Department of Mechanical and Nuclear Engineering, VCU
Friday, November 16 at 4:00 pm in 701 W. Grace St., Room 2310
A rapid overview of high-speed atomic force microscopy: it's impact and applications.
Dr. Loren Picco
Department of Physics, VCU
Friday, November 9 at 4:00 pm in 701 W. Grace St., Room 2310
I will provide an introduction to my research into scanning probe microscope development and instrumentation. I will go over some of the high-impact areas of research that it has been used for and then round off with some highlights of my most recent work and plans now that I am establishing my lab at VCU.

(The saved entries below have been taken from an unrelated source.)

Definition Gen_shift_values_BG2_Z_256 : list Z :=
  [7; 165; 79; 115; 112; 6; 202; 56; 24; 164; 42; 251; 50; 156; 123; 102; 187; 224; 207; 154; 52; 222; 238; 16; 203;
   250; 126; 8; 7; 165; 79; 116; 115; 112; 6; 203; 202; 56; 25; 24; 164; 42; 251; 50; 156; 123; 102; 188; 187; 224;
   207; 154; 52; 222; 238; 16; 204; 203; 250; 126; 8; 7; 166; 165; 79; 116; 115; 112; 6; 203; 202; 56; 25; 24; 165;
   164; 42; 252; 251; 50; 156; 124; 123; 102; 188; 187; 225; 224; 207; 155; 154; 52; 223; 222; 238; 16; 204; 203;
   251; 250; 126; 7; 165; 79; 115; 112; 7; 6; 202; 57; 56; 24; 164; 42; 251; 50; 157; 156; 123; 103; 102; 187; 224;
   208; 207; 154; 53; 52; 222; 238; 17; 16; 203; 250; 127; 126; 79; 78; 236; 150; 178; 187; 186; 183; 77; 213; 18;
   17; 127; 96; 95; 235; 113; 66; 121; 227; 194; 173; 3; 2; 39; 22; 225; 123; 37; 53; 87; 19; 18; 65; 197; 111; 110;
   12; 182; 230; 219; 218; 215; 109; 40; 50; 49; 159; 128; 127; 11; 145; 98; 153; 3; 226; 205; 193; 35; 34; 71; 54;
   1; 155; 158; 69; 85; 119; 51; 50; 97; 229; 166; 165; 67; 237; 154; 18; 17; 14; 164; 105; 104; 214; 183; 182; 66;
   200; 153; 208; 58; 25; 4; 227; 90; 89; 126; 109; 56; 210; 44; 124; 140; 174; 106; 105; 152; 28; 27; 11; 10; 123;
   168; 25; 82; 195; 119; 118; 231; 115; 228; 123; 9; 122; 128; 206; 205; 62; 173; 59; 172; 28; 27; 140; 167; 24; 45;
   158; 254; 111; 53; 166; 17; 159; 16; 126; 239; 219; 105; 218; 146; 191; 190; 47; 227; 84; 68; 210; 67; 157; 14;
   169; 55; 168; 139; 225; 82; 241; 98; 133; 19; 132; 207; 206; 63; 253; 110; 243; 129; 242; 238; 237; 140; 139; 53;
   141; 90; 89; 86; 236; 93; 177; 176; 30; 255; 254; 139; 138; 16; 226; 225; 24; 130; 98; 97; 76; 162; 161; 199; 198;
   181; 129; 128; 26; 197; 196; 212; 246; 178; 177; 225; 224; 100; 255; 68; 254; 226; 156; 140; 70; 107; 176; 106;
   173; 103; 67; 253; 202; 194; 7; 193; 117; 47; 16; 85; 15; 225; 155; 103; 33; 56; 242; 111; 41; 217; 147; 184; 114;
   163; 93; 179; 248; 178; 29; 215; 12; 198; 215; 145; 113; 43; 27; 213; 43; 229; 77; 7; 204; 195; 8; 194; 55; 241;
   187; 117; 10; 184; 255; 116; 63; 221; 135; 10; 171; 168; 63; 62; 2; 113; 112; 80; 220; 98; 51; 106; 213; 212; 179;
   159; 158; 243; 24; 8; 7; 210; 109; 108; 235; 22; 38; 73; 72; 3; 50; 183; 182; 209; 22; 21; 179; 93; 130; 129; 126;
   20; 62; 217; 216; 70; 39; 38; 178; 56; 110; 9; 64; 170; 137; 116; 202; 201; 238; 221; 168; 66; 236; 252; 30; 218;
   217; 8; 140; 229; 131; 45; 82; 81; 78; 229; 228; 1; 168; 23; 22; 246; 130; 8; 217; 16; 123; 122; 89; 69; 68; 153;
   190; 174; 173; 120; 19; 18; 188; 204; 239; 238; 37; 169; 216; 93; 92; 11; 10; 239; 168; 141; 82; 55; 119; 118; 91;
   115; 88; 239; 9; 238; 114; 206; 205; 178; 33; 59; 32; 28; 27; 0; 167; 140; 45; 18; 254; 227; 53; 26; 133; 159;
   132; 126; 99; 79; 105; 78; 191; 190; 163; 227; 200; 184; 210; 183; 144; 157; 130; 29; 55; 28; 225; 198; 241; 214;
   249; 19; 248; 207; 206; 179; 253; 226; 103; 129; 102; 221; 182; 220; 84; 122; 254; 36; 50; 73; 34; 72; 31; 69;
   181; 219; 160; 121; 159; 231; 13; 238; 199; 237; 83; 121; 217; 255; 170; 208; 225; 7; 75; 113; 42; 80; 21; 59;
   145; 106; 144; 143; 181; 126; 164; 73; 111; 227; 9; 141; 179; 157; 195; 191; 229; 161; 122; 160; 169; 207; 45; 83;
   16; 250; 15; 249; 152; 173; 151; 87; 65; 124; 102; 123; 101; 120; 98; 14; 248; 202; 211; 189; 210; 188; 64; 42;
   33; 11; 32; 10; 151; 172; 150; 50; 28; 238; 3; 237; 58; 36; 164; 142; 110; 131; 109; 110; 88; 196; 174; 195; 173;
   211; 232; 210; 215; 193; 141; 162; 140; 60; 38; 209; 230; 208; 246; 224; 24; 2; 212; 190; 211; 189; 237; 2; 236;
   134; 112; 141; 122; 72; 121; 71; 230; 23; 229; 193; 143; 230; 180; 229; 179; 226; 176; 120; 70; 253; 61; 11; 60;
   10; 170; 120; 139; 89; 138; 88; 229; 22; 228; 156; 106; 60; 109; 59; 164; 114; 14; 220; 188; 237; 187; 216; 166;
   123; 46; 252; 45; 251; 33; 82; 32; 65; 15; 219; 12; 218; 166; 116; 31; 80; 30; 96; 46; 130; 80; 62; 12; 61; 11;
   59; 108; 58; 240; 190; 219; 193; 49; 192; 94; 8; 86; 44; 41; 191; 19; 131; 241; 209; 93; 227; 180; 235; 85; 52;
   31; 116; 153; 136; 83; 237; 151; 167; 201; 132; 179; 55; 37; 36; 194; 108; 145; 144; 141; 35; 25; 232; 231; 85;
   54; 53; 193; 71; 24; 79; 185; 104; 152; 131; 217; 216; 253; 236; 183; 81; 251; 11; 45; 233; 232; 23; 155; 217;
   119; 33; 75; 69; 66; 217; 216; 156; 11; 10; 234; 118; 252; 205; 4; 111; 110; 77; 57; 56; 141; 178; 162; 161; 108;
   7; 6; 176; 192; 227; 226; 41; 157; 204; 81; 80; 221; 62; 22; 234; 237; 45; 138; 7; 227; 155; 168; 167; 129; 70;
   69; 31; 239; 201; 20; 19; 237; 16; 234; 129; 166; 128; 107; 106; 68; 179; 216; 178; 28; 185; 184; 146; 69; 68; 30;
   202; 164; 156; 155; 117; 210; 172; 23; 60; 22; 28; 27; 245; 225; 6; 224; 92; 91; 53; 129; 128; 90; 74; 111; 73;
   59; 58; 20; 175; 212; 174; 142; 127; 126; 88; 142; 104; 139; 176; 138; 108; 107; 69; 155; 154; 116; 249; 30; 248;
   7; 150; 97; 100; 134; 17; 27; 70; 239; 8; 83; 8; 166; 80; 116; 113; 8; 7; 105; 203; 58; 57; 25; 165; 43; 252; 51;
   158; 157; 124; 104; 103; 188; 225; 209; 208; 155; 54; 53; 223; 239; 18; 17; 204; 251; 128; 127; 174; 173; 76; 75;
   245; 241; 26; 25; 22; 172; 113; 112; 222; 191; 190; 75; 74; 208; 162; 161; 216; 66; 34; 33; 12; 43; 98; 97; 135;
   134; 117; 65; 64; 218; 133; 132; 148; 182; 114; 113; 161; 160; 36; 242; 144; 58; 94; 91; 241; 181; 35; 131; 3;
   143; 21; 230; 29; 135; 102; 81; 166; 203; 186; 133; 31; 163; 201; 217; 251; 182; 229; 105; 93; 92; 43; 251; 250;
   201; 164; 115; 146; 201; 200; 151; 197; 148; 43; 91; 42; 32; 31; 238; 93; 141; 92; 110; 109; 60; 250; 249; 200;
   127; 78; 81; 80; 31; 135; 86; 193; 241; 192; 209; 208; 159; 139; 187; 138; 17; 16; 223; 54; 53; 4; 244; 36; 243;
   240; 239; 190; 89; 137; 88; 52; 51; 2; 67; 18; 53; 101; 52; 33; 32; 239; 80; 79; 30; 163; 211; 162; 71; 70; 228;
   142; 179; 178; 175; 69; 56; 10; 9; 119; 88; 87; 227; 105; 58; 113; 219; 186; 165; 39; 251; 250; 31; 14; 217; 115;
   29; 45; 79; 11; 10; 57; 189; 139; 37; 153; 226; 158; 128; 60; 42; 230; 78; 10; 75; 7; 158; 225; 157; 165; 97; 208;
   19; 207; 243; 175; 127; 59; 5; 193; 214; 146; 13; 201; 52; 119; 51; 86; 18; 254; 65; 253; 150; 82; 187; 119; 103;
   170; 102; 117; 49; 204; 15; 203; 185; 117; 201; 133; 168; 235; 167; 166; 98; 213; 145; 22; 89; 21; 46; 45; 203;
   117; 154; 153; 150; 44; 30; 241; 240; 94; 63; 62; 202; 80; 33; 88; 194; 161; 140; 65; 226; 225; 6; 245; 192; 90;
   4; 20; 54; 242; 241; 32; 164; 42; 41; 200; 199; 113; 238; 150; 149; 146; 40; 237; 236; 90; 59; 58; 199; 198; 76;
   30; 29; 84; 190; 158; 157; 136; 222; 221; 3; 2; 241; 189; 188; 86; 171; 1; 0; 16; 50; 238; 237; 29; 28; 160; 82;
   127; 240; 29; 154; 199; 190; 235; 187; 232; 127; 81; 126; 21; 66; 177; 131; 176; 255; 99; 144; 239; 28; 117; 162;
   70; 115; 125; 170; 21; 231; 20; 198; 243; 223; 177; 222; 6; 51; 43; 88; 72; 26; 71; 229; 18; 173; 127; 172; 41;
   86; 57; 102; 137; 91; 136; 22; 67; 69; 114; 247; 201; 246; 126; 125; 27; 197; 234; 233; 230; 124; 128; 65; 64;
   174; 143; 142; 26; 160; 113; 168; 18; 241; 220; 228; 50; 49; 86; 69; 16; 170; 84; 100; 134; 66; 65; 112; 244].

A look into the fabrication,characterization and applications of 2D hemetene.
Tyler Selden
PhD candidate in Nanoscience
VCU Department of Physics
Friday, November 2 at 4:00 pm in 701 W. Grace St., Room 2310
Personalizing cancer therapy with nanoscience tools
Graeme F. Murray
MD/PhD candidate in Nanoscience
VCU School of Medicine and Department of Physics
Friday, October 26 at 4:00 pm in 701 W. Grace St., Room 2310
Dr. Magdalena K. Morgan
VCU Innovation Gateway
Friday, October 5 at 4:00 pm in 701 W. Grace St., Room 2310
Dr. Morgan will explain how the Innovation Gateway is helping students, faculty and researchers commercialize their inventions and creative work. She works with a team of technical professionals, business developers and administrators to guide and support VCU faculty, staff and trainees in the process of technology transfer to industry. Her talk will discuss how the Innovation Gateway conducts intellectual property evaluation and protection, technology marketing, start-up creation, and new programs to promote a culture of innovation here at VCU.

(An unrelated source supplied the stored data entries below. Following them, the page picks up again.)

(* ===== verification/LdpcSpec.v ===== *)
(** * The LDPC code

    Code words of the generator matrices satisfy the parity checks of the base graphs: the matrices of
    the largest lifting size of each set are multiplied out, and a smaller size divides it. *)

From S2P Require Import Prelude LdpcTables Ldpc.

Import LdpcTables Ldpc.

(** ** Sums of octets *)

Definition xsum (l : list Z) : Z := foldr Z.lxor 0 l.

Lemma xsum_app l1 l2 : xsum (l1 ++ l2) = Z.lxor (xsum l1) (xsum l2).
Proof. induction l1 as [|x l1 IH]; cbn; [by rewrite Z.lxor_0_l|]. unfold xsum in IH. by rewrite IH, Z.lxor_assoc. Qed.

Lemma xsum_zeros {A} (f : A -> Z) l : (forall x, x ∈ l -> f x = 0) -> xsum (f <$> l) = 0.
Proof.
  induction l as [|x l IH]; intros Hf; [done|]. rewrite fmap_cons. cbn [xsum foldr]. rewrite Hf by apply list_elem_of_here.
  rewrite Z.lxor_0_l. apply IH. intros y Hy. apply Hf. by apply list_elem_of_further.
Qed.

(** Equal elements cancel. *)
Fixpoint remove_one (x : Z) (l : list Z) : option (list Z) :=
  match l with
  | [] => None
  | y :: l => if x =? y then Some l else match remove_one x l with Some l' => Some (y :: l') | None => None end
  end.

Fixpoint cancels (fuel : nat) (l : list Z) : bool :=
  match l, fuel with
  | [], _ => true
  | _, O => false
  | x :: l, S fuel => match remove_one x l with Some l' => cancels fuel l' | None => false end
  end.
(** The kernel writes the parity part. *)
Lemma run_kernel_spec d : (forall i1, 0 <= i1 < nrows g -> (row_stmt i1).2 <> []) -> zlen d = nrows g * Zc ->
  run_kernel code c d = Ok (parity_part g gen Zc (ncols g) cc).
Proof.
  intros Hne Hd. assert (HL : 0 < L) by (apply Z.pow_pos_nonneg; lia). pose proof (gk_Z _ _ _ G) as HZ. pose proof (go_dims _ (gk_graph _ _ _ G)) as Hdim.
  unfold run_kernel. cbn [loops stmts]. assert (El : Z.shiftr Zc shift = m) by (rewrite Z.shiftr_div_pow2 by done; rewrite Hm; apply Z.div_mul; lia). rewrite El.
  assert (Hm0 : 0 < m) by nia.
  match goal with |- for_loop 0 m ?body d = _ => destruct (for_loop_inv (fun i2 d' => zlen d' = nrows g * Zc /\
    forall i1 t, 0 <= i1 < nrows g -> 0 <= t < i2 * L -> oct d' (i1 * Zc + t) = parity g gen Zc (ncols g) cc i1 t) 0 m body d) as (d' & -> & Hl & H') end.
  - lia.
  - split; [done|lia].
  - intros i2 d1 Hi2 [Hl1 H1]. destruct (run_stmts_spec i2 Hne Hi2 (Z.to_nat (nrows g)) 0 d1) as (d2 & E2 & Hl2 & H2); [lia|lia|lia|].
    rewrite Z2Nat.id in E2, H2 by lia. rewrite El in E2. exists d2. split; [exact E2|]. split; [lia|]. intros i1 t Hi1 Ht.
    assert ((i2 + 1) * L <= Zc) by (rewrite Hm; nia). rewrite H2 by nia.
    rewrite (proj2 (Z.leb_le 0 i1)), (proj2 (Z.ltb_lt i1 (0 + nrows g))), (proj2 (Z.ltb_lt t _)) by lia. cbn [andb].
    destruct (Z.leb_spec (i2 * L) t); cbn [andb]; [done|]. apply H1; lia.
  - f_equal. apply (parity_part_octet g gen Zc G (ncols g)); [done|]. intros i1 t Hi1 Ht. apply H'; [done|]. rewrite <- Hm. done.
Qed.

End Kernel.

(** Every parity row has a shift. *)
Lemma rows_nonempty : forallb (fun BG => match graph_of BG with
  | Some g => forallb (fun i1 => existsb (fun i3 => 0 <? oct (no_shift_values g) (i1 * ncols g + i3)) (seqZ 0 (ncols g))) (seqZ 0 (nrows g)) | None => false end) [1; 2] = true.
Proof. vm_compute. reflexivity. Qed.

Modified Dark Matter: Relating Dark Energy, Dark Matter, and Baryonic Matter
Dr. Doug Edmonds
Department of Physics, Penn State-Hazelton
Friday, September 28 at 4:00 pm in 701 W. Grace St., Room 2310
Modified dark matter (MDM) is a phenomenological model of dark matter, inspired by gravitational thermodynamics. For an accelerating Universe with positive cosmological constant ($\Lambda$), such phenomenological considerations lead to the emergence of a critical acceleration parameter related to $\Lambda$. Such a critical acceleration is an effective phenomenological manifestation of MDM, and is found in tight correlations between dark matter and baryonic matter in galaxy rotation curves, the so-called Mass Discrepancy Acceleration Relation (MDAR). The resulting MDM mass profiles are consistent with observational data at both the galactic and cluster scales.

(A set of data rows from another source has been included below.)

(** [*mac_ce_len] and [*mac_subheader_len] are written before the last test; [pdu] is the memory from the subheader on. *)
Definition get_mac_len (pdu : bytes) (pdu_len mac_ce_len mac_subheader_len : Z) : res (bool * Z * Z) :=
  if pdu_len <? 2 then mret (false, mac_ce_len, mac_subheader_len)
  else
    h ← rd pdu 0;
    let F := Z.testbit h 6 in
    if F && (pdu_len <? 3) then mret (false, mac_ce_len, mac_subheader_len)
    else
      x ← rd pdu 1;
      '(sub, len) ← (if F then y ← rd pdu 2; mret (3, 256 * x + y) else mret (2, x));
      mret (negb (len >? pdu_len), len, sub).

(** What an iteration of the loop leaves: the lengths, [done], the state; [None] is [return]. *)
Definition skip (mac_subheader_len mac_len : Z) (u : ue_mac St) : res (option (Z * Z * bool * ue_mac St)) :=
  mret (Some (mac_subheader_len, mac_len, false, u)).

(** [DL_SCH_LCID_CCCH] *)
Definition process_ccch (gNB_index : Z) (pduP : bytes) (pdu_len : Z) (u : ue_mac St) : res (option (Z * Z * bool * ue_mac St)) :=
  '(ret, mac_len, mac_subheader_len) ← get_mac_len pduP pdu_len 0 1;
  if negb ret then Err Exit
  else
    x ← slice pduP 0 (mac_subheader_len + mac_len);
    if forallb (fun o => o =? 0) x then mret (Some (mac_subheader_len, mac_len, true, u))
    else if mac_len >? 0 then
      d ← slice pduP mac_subheader_len mac_len;
      m ← rlc_data_ind (ue_rlc u) gNB_index 0 d mac_len;
      skip mac_subheader_len mac_len (u <| ue_rlc := m |>)
    else skip mac_subheader_len mac_len u.

(** [DL_SCH_LCID_TA_COMMAND] *)
Definition process_ta (pduP : bytes) (frame slot : Z) (u : ue_mac St) : res (option (Z * Z * bool * ue_mac St)) :=
  x ← rd pduP 1;
  if negb (Z.shiftr x 6 =? ue_tag_Id u) then mret (Some (1, 1, true, u))
  else u ← set_time_alignment u (Z.land x 0x3F) adjustment_ta frame slot; skip 1 1 u.

(** A MAC SDU; the data go to RLC. *)
Definition process_sdu (gNB_index : Z) (pduP : bytes) (pdu_len rx_lcid : Z) (u : ue_mac St) : res (option (Z * Z * bool * ue_mac St)) :=
  '(ret, mac_len, mac_subheader_len) ← get_mac_len pduP pdu_len 0 1;
  if negb ret then mret None
  else
    d ← slice pduP mac_subheader_len mac_len;
    m ← rlc_data_ind (ue_rlc u) gNB_index rx_lcid d mac_len;
    skip mac_subheader_len mac_len (u <| ue_rlc := m |>).

(** The [switch] on the LCID. *)
Definition process_subpdu (gNB_index frame slot : Z) (pduP : bytes) (pdu_len : Z) (u : ue_mac St) :
    res (option (Z * Z * bool * ue_mac St)) :=
  h ← rd pduP 0;
  let rx_lcid := Z.land h 0x3F in
  if rx_lcid =? DL_SCH_LCID_CCCH then process_ccch gNB_index pduP pdu_len u
  else if (rx_lcid =? DL_SCH_LCID_TCI_STATE_ACT_UE_SPEC_PDSCH) || (rx_lcid =? DL_SCH_LCID_APERIODIC_CSI_TRI_STATE_SUBSEL)
       || (rx_lcid =? DL_SCH_LCID_SP_CSI_RS_CSI_IM_RES_SET_ACT) || (rx_lcid =? DL_SCH_LCID_SP_SRS_ACTIVATION) then
    '(_, mac_len, mac_subheader_len) ← get_mac_len pduP pdu_len 0 1; skip mac_subheader_len mac_len u
  else if (rx_lcid =? DL_SCH_LCID_RECOMMENDED_BITRATE) || (rx_lcid =? DL_SCH_LCID_SP_ZP_CSI_RS_RES_SET_ACT)
       || (rx_lcid =? DL_SCH_LCID_SP_CSI_REP_PUCCH_ACT) || (rx_lcid =? DL_SCH_LCID_TCI_STATE_IND_UE_SPEC_PDCCH) then skip 1 2 u
  else if rx_lcid =? DL_SCH_LCID_PUCCH_SPATIAL_RELATION_ACT then skip 1 3 u
  else if (rx_lcid =? DL_SCH_LCID_DUPLICATION_ACT) || (rx_lcid =? DL_SCH_LCID_SCell_ACT_1_OCT) then skip 1 1 u
  else if rx_lcid =? DL_SCH_LCID_SCell_ACT_4_OCT then skip 1 4 u
  else if (rx_lcid =? DL_SCH_LCID_L_DRX) || (rx_lcid =? DL_SCH_LCID_DRX) then skip 1 0 u
  else if rx_lcid =? DL_SCH_LCID_TA_COMMAND then process_ta pduP frame slot u
  else if rx_lcid =? DL_SCH_LCID_CON_RES_ID then
    if bool_decide (ra_state (ra u) = nrRA_WAIT_CONTENTION_RESOLUTION) then
      id ← slice pduP 1 6; skip 1 6 (resolve_contention u id frame)
    else skip 1 6 u
  else if rx_lcid =? DL_SCH_LCID_PADDING then mret (Some (1, 0, true, u))
  else if (1 <=? rx_lcid) && (rx_lcid <=? 32) then process_sdu gNB_index pduP pdu_len rx_lcid u
  else skip 1 0 u.

Fixpoint process_loop (fuel : nat) (gNB_index frame slot : Z) (pduP : bytes) (pdu_len : Z) (done : bool) (u : ue_mac St) : res (ue_mac St) :=
  if negb (negb done && (pdu_len >? 0)) then mret u
  else match fuel with
  | O => Err Fuel
  | S fuel =>
      r ← process_subpdu gNB_index frame slot pduP pdu_len u;
      match r with
      | None => mret u
      | Some (mac_subheader_len, mac_len, done, u) =>
          let n := mac_subheader_len + mac_len in
          process_loop fuel gNB_index frame slot (drop (Z.to_nat n) pduP) (pdu_len - n) done u
      end
  end.

(** [pdu] is the memory the PDU starts at, [None] for NULL; [pdu_len] its length. *)
Definition nr_ue_process_mac_pdu (gNB_index frame slot : Z) (pdu : option bytes) (pdu_len : Z) (u : ue_mac St) : res (ue_mac St) :=
  match pdu with
  | None => mret u
  | Some pduP =>
      '(n, u) ← (if two_step (ra u) && bool_decide (ra_state (ra u) = nrRA_WAIT_MSGB)
                 then nr_ue_validate_successrar pduP pdu_len frame slot u else mret (0, u));
      process_loop (Z.to_nat (pdu_len - n)) gNB_index frame slot (drop (Z.to_nat n) pduP) (pdu_len - n) false u
  end.

End Ue.

End Mac.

Synthetic Strategies of some Nanostructured Materials
Dr. Tarek M. Abdel-Fattah
Department of Chemistry and Applied Research Center at Thomas Jefferson National Accelerator Facility and Department of Molecular Biology and Chemistry at Christopher Newport University
Friday, September 21 at 4:00 pm in 701 W. Grace St., Room 2310
Nanotechnology deals with materials with dimensions in the range of 1 nm to 100 nm. Materials in that range (1-100 nm) possess novel properties and characteristics different from bulk materials. Therefore, nanotechnology has been of increasing interest in the last decade and used as catalysts, sensors, solar cells and in water decontamination systems. We will present the detailed insights into two synthetic strategies, bottom-up and top-down, for nanomaterials fabrication. In addition, we will report the synthesis and assembly of highly ordered multiple tube-in-tube nanostructures within porous materials.